Class SpotAdapterLaws `{SpotAdapter} : Prop := {
  (** The client asks for exactly [accepts]. *)
  validate_nativeRequest account request :
    valid_order request → is_Ok (validateNative (nativeRequest account request)) = accepts account request;
  validateNative_Err order e : validateNative order = Err e → Is e ErrValidation = true;
  supported_Err request e : supported request = Err e → Is e ErrUnsupportedCapability = true;
  (** The native order says what the unified one does, and no more. *)
  nativeRequest_terms account request1 request2 :
    valid_order request1 → valid_order request2 → supported request1 = Ok tt → supported request2 = Ok tt →
    nativeRequest account request1 = nativeRequest account request2 ↔ terms request1 = terms request2;
  (** The answer is about the order that was asked for. *)
  placed_identity account request reference order :
    placed account request reference = Ok order → ord_Exchange order = exchange ∧ ord_Market order = order_Market request
}.

(** [nativeRequest_terms] from a function that reads the terms back. *)
Lemma terms_iff `{SpotAdapter} (readback : NativeOrder → OrderTerms) account request1 request2 :
  (∀ request, valid_order request → supported request = Ok tt →
     readback (nativeRequest account request) = terms request) →
  (∀ market1 market2 side type tif quantity amount price id,
     valid_market market1 → valid_market market2 → nativeMarket market1 = nativeMarket market2 →
     nativeRequest account (MkPlaceOrderRequest market1 side type tif quantity amount price id) =
     nativeRequest account (MkPlaceOrderRequest market2 side type tif quantity amount price id)) →
  (∀ market side quantity amount price id, unsetTimeInForce ≠ "" →
     nativeRequest account (MkPlaceOrderRequest market side OrderTypeLimit "" quantity amount price id) =
     nativeRequest account (MkPlaceOrderRequest market side OrderTypeLimit unsetTimeInForce quantity amount price id)) →
  valid_order request1 → valid_order request2 → supported request1 = Ok tt → supported request2 = Ok tt →
  nativeRequest account request1 = nativeRequest account request2 ↔ terms request1 = terms request2.
Proof.
  intros Hread Hmarket Hunset H1 H2 Hs1 Hs2. split.
  { intros Heq. by rewrite <-!Hread, Heq by done. }
  assert (∀ request, valid_order request →
    nativeRequest account request =
    nativeRequest account (MkPlaceOrderRequest (order_Market request) (Side request) (order_Type request)
      (if bool_decide (order_Type request = OrderTypeLimit) then timeInForceTerm (TimeInForce request)
       else TimeInForce request) (order_Quantity request) (QuoteAmount request) (order_Price request)
      (ClientOrderID request))) as Hcanon.
  { unfold timeInForceTerm. apply valid_order_cases; intros; simpl; [|done..].
    case_bool_decide; [|done]. subst. destruct (decide (unsetTimeInForce = "")) as [->|]; [done|by apply Hunset]. }
  assert (∀ request, valid_order request → order_Type request ≠ OrderTypeLimit → TimeInForce request = "") as Hmarkets.
  { apply (valid_order_cases (λ request, order_Type request ≠ OrderTypeLimit → TimeInForce request = "")); done. }
  intros Heq. rewrite (Hcanon request1), (Hcanon request2) by done. unfold terms in Heq.
  injection Heq as Hm Hs Ht Htif -> -> -> ->. rewrite Hs, Ht, Htif.
  case_bool_decide as Hl; [|rewrite !Hmarkets by congruence].
  all: apply Hmarket; [by destruct H1|by destruct H2|done].
Qed.

(** ** Proofs about native orders *)

Lemma is_Ok_bind {E A B} (m : result E A) (k : result E B) : is_Ok (m;; k) = is_Ok m && is_Ok k.
Proof. by destruct m. Qed.
Lemma is_Ok_require {E} b (e : E) : is_Ok (require b e) = b.
Proof. by destruct b. Qed.
Lemma is_Ok_if {E A} (b : bool) (x y : result E A) : is_Ok (if b then x else y) = if b then is_Ok x else is_Ok y.
Proof. by destruct b. Qed.

(** Every [bool_decide] of a closed proposition. *)
Ltac is_open P := idtac; match goal with x : _ |- _ => match P with context [x] => idtac end end.
Ltac eval_closed :=
  repeat match goal with
    | |- context [@bool_decide ?P ?d] =>
        assert_fails (is_open P);
        let b := eval vm_compute in (@bool_decide P d) in
        match b with
        | true => change (@bool_decide P d) with true
        | false => change (@bool_decide P d) with false
        end; cbn [andb orb negb eqb]
    end.

(** One goal for each side and time in force. *)
Ltac order_kinds :=
  repeat match goal with
    | H : ?x ∈ [] |- _ => by apply elem_of_nil in H
    | H : ?x ∈ _ :: _ |- _ => apply elem_of_cons in H as [H|H]; [try subst x|]
    end.

(** What the validity of an order says about the guards. *)
Ltac order_facts :=
  repeat match goal with
    | H : positive ?v |- _ => apply positive_Ok in H as (? & ? & ? & ?)
    | H : ?s ≠ "" |- _ => apply (proj2 (bool_decide_eq_false (s = ""))) in H
    end.

Ltac rewrite_facts := repeat match goal with H : bool_decide _ = _ |- _ => rewrite H; clear H end.

(** The guards of a validation, with the facts about the order. *)
Ltac eval_guards :=
  cbn [validateAmounts fold_result mret result_ret fst snd];
  repeat first
    [ rewrite is_Ok_bind | rewrite is_Ok_require | rewrite is_Ok_if
    | match goal with
      | H : bool_decide _ = _ |- _ => rewrite H
      | H : positiveDecimalPattern _ = _ |- _ => rewrite H
      | H : decimalIsZero _ = _ |- _ => rewrite H
      | H : ∀ name : string, _ = Ok tt |- _ => rewrite H
      | H : _ = Ok tt |- _ => rewrite H
      end ];
  eval_closed; cbn [is_Ok andb orb negb eqb]; rewrite ?andb_true_r, ?orb_false_r.

(** Nothing but validation errors. *)
Definition validates {A} (r : result error A) : Prop := ∀ e, r = Err e → Is e ErrValidation = true.

Lemma validates_Ok {A} (a : A) : validates (Ok a).
Proof. by intros e ?. Qed.
Lemma validates_refuse b message : validates (require b (validationError message)).
Proof. by intros e [_ ->]%require_Err. Qed.
Lemma validates_refuse_api b exchange message : validates (require b (APIValidationError exchange message)).
Proof. by intros e [_ ->]%require_Err. Qed.
Lemma validates_Err exchange message {A} : validates (A:=A) (Err (APIValidationError exchange message)).
Proof. by intros e [= <-]. Qed.
Lemma validates_bind {A B} (m : result error A) (k : A → result error B) :
  validates m → (∀ a, validates (k a)) → validates (m ≫= k).
Proof. intros Hm Hk e. rewrite result_bind_Err. intros [?|(a & _ & ?)]; [by apply Hm|by eapply Hk]. Qed.
Lemma validates_if {A} (b : bool) (x y : result error A) : validates x → validates y → validates (if b then x else y).
Proof. by destruct b. Qed.
Lemma validates_positive name value : validates (validatePositiveDecimal name value).
Proof. intros e. apply validatePositiveDecimal_Err. Qed.
Lemma validates_text name value : validates (validateRequiredText name value).
Proof. apply validates_refuse. Qed.
Lemma validates_optional name value : validates (validateOptionalText name value).
Proof. apply validates_if; [apply validates_Ok|apply validates_text]. Qed.
Lemma validates_amounts amounts : validates (validateAmounts amounts).
Proof.
  induction amounts as [|amount amounts IH]; [apply validates_Ok|].
  apply validates_bind; [|by intros []]. apply validates_if; [apply validates_Ok|apply validates_positive].
Qed.

Create HintDb validation.
#[export] Hint Resolve validates_Ok validates_Err validates_refuse validates_refuse_api validates_positive validates_text validates_optional
  validates_amounts : validation.

(** Walks through a validation. *)
Ltac solve_validates :=
  cbv zeta;
  first [ solve [auto with validation]
        | apply validates_bind; [|intros _]; solve_validates
        | apply validates_if; solve_validates
        | case_match; solve_validates ].

(** The premises of [terms_iff]: one goal for each kind of order; orders that differ
    in nothing but the market. *)
Ltac read_orders := intros request H _; revert request H; apply valid_order_cases; intros; order_kinds.
Ltac same_market native := intros * _ _ Hm; unfold nativeRequest; simpl; unfold native; simpl in *; by rewrite Hm.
::::::::::
> [What the task asks]
In full and exactly as written, repeat the data.

> [Written response]
Class SpotAdapterLaws `{SpotAdapter} : Prop := {
  (** The client asks for exactly [accepts]. *)
  validate_nativeRequest account request :
    valid_order request → is_Ok (validateNative (nativeRequest account request)) = accepts account request;
  validateNative_Err order e : validateNative order = Err e → Is e ErrValidation = true;
  supported_Err request e : supported request = Err e → Is e ErrUnsupportedCapability = true;
  (** The native order says what the unified one does, and no more. *)
  nativeRequest_terms account request1 request2 :
    valid_order request1 → valid_order request2 → supported request1 = Ok tt → supported request2 = Ok tt →
    nativeRequest account request1 = nativeRequest account request2 ↔ terms request1 = terms request2;
  (** The answer is about the order that was asked for. *)
  placed_identity account request reference order :
    placed account request reference = Ok order → ord_Exchange order = exchange ∧ ord_Market order = order_Market request
}.

(** [nativeRequest_terms] from a function that reads the terms back. *)
Lemma terms_iff `{SpotAdapter} (readback : NativeOrder → OrderTerms) account request1 request2 :
  (∀ request, valid_order request → supported request = Ok tt →
     readback (nativeRequest account request) = terms request) →
  (∀ market1 market2 side type tif quantity amount price id,
     valid_market market1 → valid_market market2 → nativeMarket market1 = nativeMarket market2 →
     nativeRequest account (MkPlaceOrderRequest market1 side type tif quantity amount price id) =
     nativeRequest account (MkPlaceOrderRequest market2 side type tif quantity amount price id)) →
  (∀ market side quantity amount price id, unsetTimeInForce ≠ "" →
     nativeRequest account (MkPlaceOrderRequest market side OrderTypeLimit "" quantity amount price id) =
     nativeRequest account (MkPlaceOrderRequest market side OrderTypeLimit unsetTimeInForce quantity amount price id)) →
  valid_order request1 → valid_order request2 → supported request1 = Ok tt → supported request2 = Ok tt →
  nativeRequest account request1 = nativeRequest account request2 ↔ terms request1 = terms request2.
Proof.
  intros Hread Hmarket Hunset H1 H2 Hs1 Hs2. split.
  { intros Heq. by rewrite <-!Hread, Heq by done. }
  assert (∀ request, valid_order request →
    nativeRequest account request =
    nativeRequest account (MkPlaceOrderRequest (order_Market request) (Side request) (order_Type request)
      (if bool_decide (order_Type request = OrderTypeLimit) then timeInForceTerm (TimeInForce request)
       else TimeInForce request) (order_Quantity request) (QuoteAmount request) (order_Price request)
      (ClientOrderID request))) as Hcanon.
  { unfold timeInForceTerm. apply valid_order_cases; intros; simpl; [|done..].
    case_bool_decide; [|done]. subst. destruct (decide (unsetTimeInForce = "")) as [->|]; [done|by apply Hunset]. }
  assert (∀ request, valid_order request → order_Type request ≠ OrderTypeLimit → TimeInForce request = "") as Hmarkets.
  { apply (valid_order_cases (λ request, order_Type request ≠ OrderTypeLimit → TimeInForce request = "")); done. }
  intros Heq. rewrite (Hcanon request1), (Hcanon request2) by done. unfold terms in Heq.
  injection Heq as Hm Hs Ht Htif -> -> -> ->. rewrite Hs, Ht, Htif.
  case_bool_decide as Hl; [|rewrite !Hmarkets by congruence].
  all: apply Hmarket; [by destruct H1|by destruct H2|done].
Qed.

(** ** Proofs about native orders *)

Lemma is_Ok_bind {E A B} (m : result E A) (k : result E B) : is_Ok (m;; k) = is_Ok m && is_Ok k.
Proof. by destruct m. Qed.
Lemma is_Ok_require {E} b (e : E) : is_Ok (require b e) = b.
Proof. by destruct b. Qed.
Lemma is_Ok_if {E A} (b : bool) (x y : result E A) : is_Ok (if b then x else y) = if b then is_Ok x else is_Ok y.
Proof. by destruct b. Qed.

(** Every [bool_decide] of a closed proposition. *)
Ltac is_open P := idtac; match goal with x : _ |- _ => match P with context [x] => idtac end end.
Ltac eval_closed :=
  repeat match goal with
    | |- context [@bool_decide ?P ?d] =>
        assert_fails (is_open P);
        let b := eval vm_compute in (@bool_decide P d) in
        match b with
        | true => change (@bool_decide P d) with true
        | false => change (@bool_decide P d) with false
        end; cbn [andb orb negb eqb]
    end.

(** One goal for each side and time in force. *)
Ltac order_kinds :=
  repeat match goal with
    | H : ?x ∈ [] |- _ => by apply elem_of_nil in H
    | H : ?x ∈ _ :: _ |- _ => apply elem_of_cons in H as [H|H]; [try subst x|]
    end.

(** What the validity of an order says about the guards. *)
Ltac order_facts :=
  repeat match goal with
    | H : positive ?v |- _ => apply positive_Ok in H as (? & ? & ? & ?)
    | H : ?s ≠ "" |- _ => apply (proj2 (bool_decide_eq_false (s = ""))) in H
    end.

Ltac rewrite_facts := repeat match goal with H : bool_decide _ = _ |- _ => rewrite H; clear H end.

(** The guards of a validation, with the facts about the order. *)
Ltac eval_guards :=
  cbn [validateAmounts fold_result mret result_ret fst snd];
  repeat first
    [ rewrite is_Ok_bind | rewrite is_Ok_require | rewrite is_Ok_if
    | match goal with
      | H : bool_decide _ = _ |- _ => rewrite H
      | H : positiveDecimalPattern _ = _ |- _ => rewrite H
      | H : decimalIsZero _ = _ |- _ => rewrite H
      | H : ∀ name : string, _ = Ok tt |- _ => rewrite H
      | H : _ = Ok tt |- _ => rewrite H
      end ];
  eval_closed; cbn [is_Ok andb orb negb eqb]; rewrite ?andb_true_r, ?orb_false_r.

(** Nothing but validation errors. *)
Definition validates {A} (r : result error A) : Prop := ∀ e, r = Err e → Is e ErrValidation = true.

Lemma validates_Ok {A} (a : A) : validates (Ok a).
Proof. by intros e ?. Qed.
Lemma validates_refuse b message : validates (require b (validationError message)).
Proof. by intros e [_ ->]%require_Err. Qed.
Lemma validates_refuse_api b exchange message : validates (require b (APIValidationError exchange message)).
Proof. by intros e [_ ->]%require_Err. Qed.
Lemma validates_Err exchange message {A} : validates (A:=A) (Err (APIValidationError exchange message)).
Proof. by intros e [= <-]. Qed.
Lemma validates_bind {A B} (m : result error A) (k : A → result error B) :
  validates m → (∀ a, validates (k a)) → validates (m ≫= k).
Proof. intros Hm Hk e. rewrite result_bind_Err. intros [?|(a & _ & ?)]; [by apply Hm|by eapply Hk]. Qed.
Lemma validates_if {A} (b : bool) (x y : result error A) : validates x → validates y → validates (if b then x else y).
Proof. by destruct b. Qed.
Lemma validates_positive name value : validates (validatePositiveDecimal name value).
Proof. intros e. apply validatePositiveDecimal_Err. Qed.
Lemma validates_text name value : validates (validateRequiredText name value).
Proof. apply validates_refuse. Qed.
Lemma validates_optional name value : validates (validateOptionalText name value).
Proof. apply validates_if; [apply validates_Ok|apply validates_text]. Qed.
Lemma validates_amounts amounts : validates (validateAmounts amounts).
Proof.
  induction amounts as [|amount amounts IH]; [apply validates_Ok|].
  apply validates_bind; [|by intros []]. apply validates_if; [apply validates_Ok|apply validates_positive].
Qed.

Create HintDb validation.
#[export] Hint Resolve validates_Ok validates_Err validates_refuse validates_refuse_api validates_positive validates_text validates_optional
  validates_amounts : validation.

(** Walks through a validation. *)
Ltac solve_validates :=
  cbv zeta;
  first [ solve [auto with validation]
        | apply validates_bind; [|intros _]; solve_validates
        | apply validates_if; solve_validates
        | case_match; solve_validates ].

(** The premises of [terms_iff]: one goal for each kind of order; orders that differ
    in nothing but the market. *)
Ltac read_orders := intros request H _; revert request H; apply valid_order_cases; intros; order_kinds.
Ltac same_market native := intros * _ _ Hm; unfold nativeRequest; simpl; unfold native; simpl in *; by rewrite Hm.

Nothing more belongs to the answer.